The industry isn’t blind to this effect, but has little reason to change.
They really aren’t. They package benefits to try to hit different price points. Obamacare accelerated consolidation of providers and most regions have a cartel of 2-4 health networks.
> In the end employers are the ones largely paying and they are professional negotiators enough to put price pressure on insurance plans. 20% of $0 is $0.
That's assuming price is the only variable.
Suppose one insurance company is accepted by more providers, including ones that might be closer (but pay higher real estate costs) or have nicer rooms etc. Meanwhile employers are looking for cost/benefit rather than just cost. If they give employees a better insurance plan they could pay them less or provide less of some other benefit and still get people to work there.

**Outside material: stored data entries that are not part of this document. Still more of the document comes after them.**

(** The loop ends with the queue empty, waiting or stopped. *)
Lemma flush_ok fuel s k :
  open_queue s k k -> waitingForDrain s = false -> (length (queued s) <= fuel)%nat -> queue_ok (flush_loop stream_write fuel s).
Proof.
  revert s k. induction fuel as [|fuel IH]; intros s k Ho Hw Hlen; cbn [flush_loop].
  - left. exists k. rewrite Hw. destruct (queued s) as [|] eqn:Hq; [|cbn in Hlen; lia].
    assert (length (handed s) = k) as Hl by (destruct Ho; rewrite open_handed0, length_firstn, Hq in *; cbn in *; lia).
    by rewrite Hl.
  - rewrite (open_active _ _ _ Ho), Hw. cbn [negb orb]. destruct (queued s) as [|item rest] eqn:Hq.
    { left. exists k. rewrite Hw, Hq.
      assert (length (handed s) = k) as Hl by (destruct Ho; rewrite open_handed0, length_firstn, Hq in *; cbn in *; lia).
      by rewrite Hl. }
    destruct (call_stream stream_write (item_frame item) s) as [[accepted|e] s'] eqn:Hcall;
      destruct (call_open s k item rest _ s' Ho Hq Hcall) as [(Ho' & Hq' & Hw')|[e' Hc]].
    + rewrite (open_active _ _ _ Ho'). cbn [negb]. destruct accepted; cbn [negb].
      * rewrite Hq in Hq'. pose proof (resolve_open _ _ _ _ _ Ho' Hq') as Hr. apply (IH _ (S k)); [done| |].
        -- unfold resolve_head. rewrite Hq'. cbn. congruence.
        -- unfold resolve_head. rewrite Hq'. cbn. cbn in Hlen. lia.
      * apply (waiting_ok s' k); [done|]. by rewrite Hq', Hq.
    + rewrite (closed_active _ _ _ _ Hc). by eapply closed_ok.
    + eapply closed_ok. apply (fail_open e s' k (S k)); [done|lia].
    + rewrite fail_closed by apply Hc. by eapply closed_ok.
Qed.

(** A new frame at the end of an open queue. *)
Definition enqueue (frame : F) (s : queue F W) : queue F W :=
  {| queued := (queued s ++ [{| item_promise := length (issued s); item_frame := frame |}])%list; active := active s;
     waitingForDrain := waitingForDrain s; terminalError := terminalError s; writable := writable s;
     issued := (issued s ++ [frame])%list; handed := handed s; settled := settled s; reported := reported s |}.

Lemma enqueue_open frame s k h : open_queue s k h -> (h <= length (issued s))%nat -> open_queue (enqueue frame s) k h.
Proof.
  intros [Ha He Hs Hp Hf Hc Hh Hr] Hle. split; cbn; try done; rewrite ?List.map_app, ?List.length_app; cbn.
  - rewrite Hp. replace (length (queued s) + 1)%nat with (S (length (queued s))) by lia. by rewrite seq_S, Hc.
  - rewrite firstn_app. replace (k - length (issued s))%nat with 0%nat by lia. cbn. rewrite List.app_nil_r, List.app_assoc. by rewrite <- Hf.
  - lia.
  - rewrite firstn_app. replace (h - length (issued s))%nat with 0%nat by lia. cbn. by rewrite List.app_nil_r.
Qed.

Lemma handed_bound s k h : open_queue s k h -> (length (handed s) <= length (issued s))%nat.
Proof. intros Ho. rewrite (open_handed _ _ _ Ho), length_firstn. lia. Qed.

Lemma write_ok frame s : queue_ok s -> active s = true -> queue_ok (snd (write stream_write frame s)).
Proof.
  intros [(k & Ho & Hw)|(k & h & e & Hc)] Ha; [|by rewrite (closed_active _ _ _ _ Hc) in Ha].
  unfold write. replace (negb (active s)) with false by (by rewrite Ha). cbn [snd].
  match goal with |- queue_ok (flush _ ?q) => change q with (enqueue frame s) end.
  pose proof (enqueue_open frame s k _ Ho (handed_bound _ _ _ Ho)) as Ho'.
  destruct (waitingForDrain s) eqn:Hwait.
  - destruct Hw as [Hq Hh]. unfold flush. destruct (length (queued (enqueue frame s))) eqn:Hl; cbn [flush_loop];
      [|cbn [enqueue active waitingForDrain]; rewrite Ha, Hwait; cbn [negb orb]];
      left; exists k; cbn [enqueue waitingForDrain handed queued]; rewrite Hwait; (split; [exact Ho'|]);
      (split; [by destruct (queued s)|done]).
  - destruct Hw as [Hq Hh]. rewrite Hh in Ho'. by apply (flush_ok _ _ k).
Qed.

Lemma drain_ok s : queue_ok s -> queue_ok (handleDrain stream_write s).
Proof.
  intros Hok. pose proof Hok as [(k & Ho & Hw)|(k & h & e & Hc)]; unfold handleDrain.
  2: { by rewrite (closed_active _ _ _ _ Hc). }
  rewrite (open_active _ _ _ Ho). destruct (waitingForDrain s); [|done]. cbn [negb orb]. destruct Hw as [Hq Hh].
  destruct (queued s) as [|item rest] eqn:Eq; [done|]. rewrite Hh in Ho.
  assert (open_queue (set_waiting false s) k (S k)) as Ho1 by (destruct Ho; by split).
  pose proof (resolve_open _ _ _ item rest Ho1 Eq) as Ho2.
  apply (flush_ok _ _ (S k)); [done|unfold resolve_head; cbn; by rewrite Eq|done].
Qed.

Lemma handle_ok ev s : queue_ok s -> queue_ok (handle ev s).
Proof.
  intros Hok. destruct (active s) eqn:Ha.
  - destruct ev as [frame| |e| |e]; cbn [handle]; [by apply write_ok|by apply drain_ok| | |];
      (destruct Hok as [(k & Ho & Hw)|(k & h & e0 & Hc)]; [|by rewrite (closed_active _ _ _ _ Hc) in Ha]);
      assert (k <= length (handed s) <= S k)%nat as Hb by (destruct (waitingForDrain s), Hw; lia).
    + eapply closed_ok, fail_open; [exact Ho|done].
    + eapply closed_ok, fail_open; [exact Ho|done].
    + unfold dispose. rewrite Ha. eapply closed_ok, stop_closed; [exact Ho|done].
  - destruct ev as [frame| |e| |e]; cbn [handle];
      [|unfold handleDrain, handleError, handleClose, dispose, fail; by rewrite Ha..].
    destruct Hok as [(k & Ho & _)|(k & h & e & Hc)]; [by rewrite (open_active _ _ _ Ho) in Ha|].
    unfold write. rewrite Ha, (closed_error _ _ _ _ Hc). cbn [negb snd]. destruct Hc as [_ Ht Hq Hs Hc Hh Hb Hr].
    right. exists k, (length (handed s)), e.
    assert (length (handed s) <= length (issued s))%nat as Hle by (rewrite Hh, length_firstn; lia).
    split; cbn; try done; rewrite ?List.length_app; cbn.
    + rewrite Hs, <- List.app_assoc. f_equal. unfold outcome.
      replace (length (issued s) + 1 - k)%nat with (S (length (issued s) - k)) by lia.
      rewrite seq_S, List.map_app. cbn. by replace (k + (length (issued s) - k))%nat with (length (issued s)) by lia.
    + lia.
    + rewrite firstn_app. replace (length (handed s) - length (issued s))%nat with 0%nat by lia. cbn.
      rewrite List.app_nil_r, Hh, length_firstn.
      destruct (Nat.min_spec h (length (issued s))) as [[_ ->]|[? ->]]; [done|]. by rewrite !firstn_all2 by lia.
    + rewrite Hh, length_firstn. lia.
Qed.

Definition run_events (evs : list (event F)) s : queue F W := fold_left (fun s ev => handle ev s) evs s.

Lemma run_events_ok evs s : queue_ok s -> queue_ok (run_events evs s).
Proof. revert s. induction evs as [|ev evs IH]; intros s Hs; [done|]. by apply IH, handle_ok. Qed.

Lemma new_queue_ok w : queue_ok (new_queue w).
Proof. left. by exists 0%nat. Qed.
End Facts.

So before the insurance company didn't really care if you got a $10,000 plan or a $20,000 plan if they both had a $2200 margin, or if anything would prefer the former because they make the same money with lower costs. The employer is likewise fairly ambivalent as long as the more expensive plan seems like it's buying something (even if the something is convenience/luxury). But now the insurance company isn't allowed to have a $2200 margin on the first plan and still is on the second, so that's what they market, and then what more employers choose, resulting in higher average costs.
> Insurance providers also rarely operate at the full freight 20% either way though.
There are only really two options, right? Either the market is actually competitive and then a margin cap has no effect because competition would prevent margins higher than that regardless and the rule should be gotten rid of as totally redundant, or the market is less than perfectly competitive and then it does something but the something is a bad perverse incentive to raise costs to cheat the rule and it should be gotten rid of as actively harmful.
More like kickbacks to the dipshit in HR who signs the dotted-line.
It's such a small market that it's really not competitive. Further, because medicine is so expensive, it means there aren't going to be newcomers to the market who can shake thing up. It requires way too much startup capital to start a new insurance company. The agencies with the most negotiation power don't because it negatively affects their bottom line.
This is why there needs to be a real second option. A public option like medicare for all would be the way to go. Let everyone choose between either private insurance or public insurance. Then you'd actually see some real competition.
What OP said is true. You’re forgetting that health insurers are just one organization in the corporate chart. They often work to own the providers as well to funnel money to parent corporations.
So if United is the insurer they’re owned by an umbrella, that umbrella takes 20% or less. However United makes special deals and steers people to providers owned by the Umbrella. So that the Umbrella makes more money as well. This is true for medicine as well. For example Cigna requires all maintenance medication be purchased through express scripts as a means to retain or increase profit.
United has a history of also squeezing organizations by forcing them into pre-payment review when they’re high volume. This causes the providers to basically not have no revenue for months on end until it gets sorted. Then they might get a chunk or settle out of court. Often they go bankrupt and are purchased by the umbrella.
In terms of Medicare/Medicaid another catch-22 is that insurance handles the claims for providers. The insurance can recode claims and pocket the difference without telling the provider. It’s on the provider to catch it.
There is a tremendous amount of dark money, shadow games, hidden corporate structures, Wyoming and NM LLCs with Anonymous owners, etc.
Insurance as a whole tries to own the entire feedback loop for healthcare. They don’t like you going out of their feedback loop.